Да и это б он покойно снёс, если был бы в том толк. Но именно толка не было. Как ни поздно Самсонов приехал сюда, как ни мало было ему времени подумать и узнать, что тут годами трактовалось о Восточной Пруссии, но глядя на эту культю, выставленную против России, он сразу понял, что отхватывать её надо под мышкой, а не с локтя угрызать, и потому сильнейшей армией должна быть южная, наревская, его армия, а не восточная, ренненкампфовская.
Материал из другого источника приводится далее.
(* ===== verification/Sentiment.v ===== *)
(** * The sentiment scorer: [EmailAnalyzer.analyze_sentiment]

    VADER's [polarity_scores] is a library the source calls; what the
    method reads of it is the compound score, a number between -1 and 1:
    the interface [PolarityScorer].  The method itself is the two
    thresholds.  Scores are exact rationals.

    The argument is a [str], as at the two places that call the method
    ([sys.argv[1]] and the e-mail of the example); [if not text] is then
    the test for the empty text.  What the method does with [None] or
    with a value that is no [str] is not modelled. *)

From Stdlib Require Import Lqa.
From S2P Require Import Prelude.

(** [self.sentiment_analyzer.polarity_scores(text)['compound']] *)
Class PolarityScorer := {
  compound : text → Q;
  compound_range s : (-1 <= compound s <= 1)%Q;
}.

Section sentiment.
Context `{PolarityScorer}.

Definition analyze_sentiment (text : text) : Prelude.text :=
  match text with
  | [] => "neutral"%text
  | _ =>
      let sentiment_scores := compound text in
      if decide (5 # 100 <= sentiment_scores)%Q then "positive"%text
      else if decide (sentiment_scores <= - (5 # 100))%Q then "negative"%text
      else "neutral"%text
  end.

End sentiment.

(** A scorer for the examples: the share of exclamation marks, negative
    when the text has a question mark. *)
Definition count_char (c : ascii) (s : text) : nat :=
  length (filter (λ x, x = c) s).

Definition demo_compound (s : text) : Q :=
  match s with
  | [] => 0
  | _ =>
      let score := Z.of_nat (count_char "!" s) # Pos.of_nat (length s) in
      if decide (count_char "?" s = 0) then score else (- score)%Q
  end.

(** * Facts *)

Section sentiment_facts.
Context `{PolarityScorer}.

Lemma analyze_sentiment_empty : analyze_sentiment [] = "neutral"%text.
Proof. done. Qed.

Lemma analyze_sentiment_cases s :
  s ≠ [] →
  (analyze_sentiment s = "positive"%text ∧ (5 # 100 <= compound s)%Q)
  ∨ (analyze_sentiment s = "negative"%text ∧ (compound s <= - (5 # 100))%Q
     ∧ ¬ (5 # 100 <= compound s)%Q)
  ∨ (analyze_sentiment s = "neutral"%text
     ∧ ¬ (5 # 100 <= compound s)%Q ∧ ¬ (compound s <= - (5 # 100))%Q).
Proof.
  intros Hs. unfold analyze_sentiment. destruct s as [|c s]; [done|].
  repeat case_decide; auto.
Qed.

(** C39: [analyze_sentiment] answers with one of the three labels, and the
    label of a text that is not empty is decided by the compound score
    alone: positive from 0.05 on, negative down from -0.05, neutral strictly
    between the two. *)
Theorem analyze_sentiment_label s :
  s ≠ [] →
  (analyze_sentiment s = "positive"%text ↔ (5 # 100 <= compound s)%Q)
  ∧ (analyze_sentiment s = "negative"%text ↔ (compound s <= - (5 # 100))%Q)
  ∧ (analyze_sentiment s = "neutral"%text
     ↔ (- (5 # 100) < compound s)%Q ∧ (compound s < 5 # 100)%Q).
Proof.
  intros Hs.
  destruct (analyze_sentiment_cases s Hs) as [[-> ?]|[(-> & ? & ?)|(-> & ? & ?)]];
    split_and!; split; intros; try done; lra.
Qed.

End sentiment_facts.

(** * Examples *)

Lemma demo_compound_range s : (-1 <= demo_compound s <= 1)%Q.
Proof.
  unfold demo_compound. destruct s as [|c s]; [done|].
  assert (0 <= Z.of_nat (count_char "!" (c :: s)) # Pos.of_nat (length (c :: s)) <= 1)%Q
    as [H0 H1].
  { unfold Qle. simpl Qnum. simpl Qden.
    pose proof (filter_length_le (λ x, x = "!"%char) (c :: s)). unfold count_char.
    simpl length in *. lia. }
  case_decide; split; try done.
  - by trans 0%Q.
  - by apply (Qopp_le_compat _ 1).
  - trans 0%Q; [|done]. by apply (Qopp_le_compat 0).
Qed.

Definition demo_scorer : PolarityScorer :=
  {| compound := demo_compound; compound_range := demo_compound_range |}.

Example analyze_sentiment_demo :
  @analyze_sentiment demo_scorer "Great news!!"%text = "positive"%text
  ∧ @analyze_sentiment demo_scorer "Why is this late?!"%text = "negative"%text
  ∧ @analyze_sentiment demo_scorer "The report is attached."%text = "neutral"%text
  ∧ @analyze_sentiment demo_scorer ""%text = "neutral"%text.
Proof. vm_compute. done. Qed.

Lemma analyze_sentiment_label_witness :
  (@analyze_sentiment demo_scorer "Great news!!"%text = "positive"%text
   ↔ (5 # 100 <= @compound demo_scorer "Great news!!"%text)%Q)
  ∧ (@analyze_sentiment demo_scorer "Great news!!"%text = "negative"%text
     ↔ (@compound demo_scorer "Great news!!"%text <= - (5 # 100))%Q)
  ∧ (@analyze_sentiment demo_scorer "Great news!!"%text = "neutral"%text
     ↔ (- (5 # 100) < @compound demo_scorer "Great news!!"%text)%Q
       ∧ (@compound demo_scorer "Great news!!"%text < 5 # 100)%Q).
Proof. apply (@analyze_sentiment_label demo_scorer "Great news!!"%text). done. Defined.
Однако со штабом фронта тянулась и тянулась разголосица: как понимать задачу Второй армии и по какому направлению ей наступать? Если не поняли друг друга, сидя через стол, то что можно по телеграфу? Как в чёрта не угодить пестом, так нельзя было ухватить и план Жилинского: что немцы будут жаться к Ренненкампфу, к самой груди, на восток, к Мазурским озёрам, – и ждать, пока накроет их сзади Самсонов. А потому де самое успешное направление для Самсонова – северо-восточное, наискосок. И всю Вторую армию Жилинский разгружал, сосредотачивал – правее, чем быть ей нужно, и лишь потом постепенно подавал налево, чем и размазывал. А только на карту глянув, сразу можно было понять, что гораздо левей надо армию развёртывать – у железной дороги Новогеоргиевск-Млава, единственной во всём районе наступления, тогда как у немцев подходил десяток железных дорог. Как можно было единственную дорогу оставить за флангом, а всю армию погнать по песчаному и болотному бездорожью?!

Но уже опоздав предлагать собственный план и другую дислокацию, Самсонов послал встречную записку, что – да, надо ему наступать наискосок, да только не на дурной искосок, прочерченный Жилинским-Орановским, не к северо-востоку, а к северо-западу: не обняться с Ренненкампфом впустую, а спешить удержать немцев в неводе, не дать им уйти за Вислу.

И уж в этом уступить было никак нельзя: надо совсем дураком себя счесть, дергунчиком на верёвочке. Жилинский слал ежедневные директивы: наискосок направо! Самсонов ежедён просил: наискосок налево! И, не упуская правого края, стал полегоньку сам загибать налево: в приказах корпусам и дивизиям по две-три деревни выбирал каждой левее. И когда уже перешли немецкую границу, и ни в первый, ни во второй, ни в третий день не встретили никаких немцев, ни одного выстрела не услышали и не сделали, – Жилинский всё видел свой вздор: что немцы замерли против Ренненкампфа и ждут удара в спину, что сгрудились они в гибельном уголке у Мазурских озёр, в косом простенке между Ренненкампфом и Самсоновым, и ждут терпеливо, когда их в мешке зашьют, – Самсонову же стало окончательно ясно, что Жилинский гонит его в пустоту, немцы уходят из наших клещей, льются на Запад, и последняя надежда – растворить клещи пошире.

И так – делал он, и сколько мог, отклонял левую клешню налево, а Жилинский не утверждал, держался за правую клешню, и все чувства и сердце уходили на этот спор, а корпуса между тем шли и шли, и только дерготнёю и зигзагами генеральский спор удлинял их путь, тратились ноги на ошибки направлений. Эти вёрсты на солдатских подошвах Самсонов ощущал, как на своих, они палили и мозоли натирали, и союзки отпарывались от ранта, – и всё же не мог он без противления выполнять обалделые приказы штаба фронта.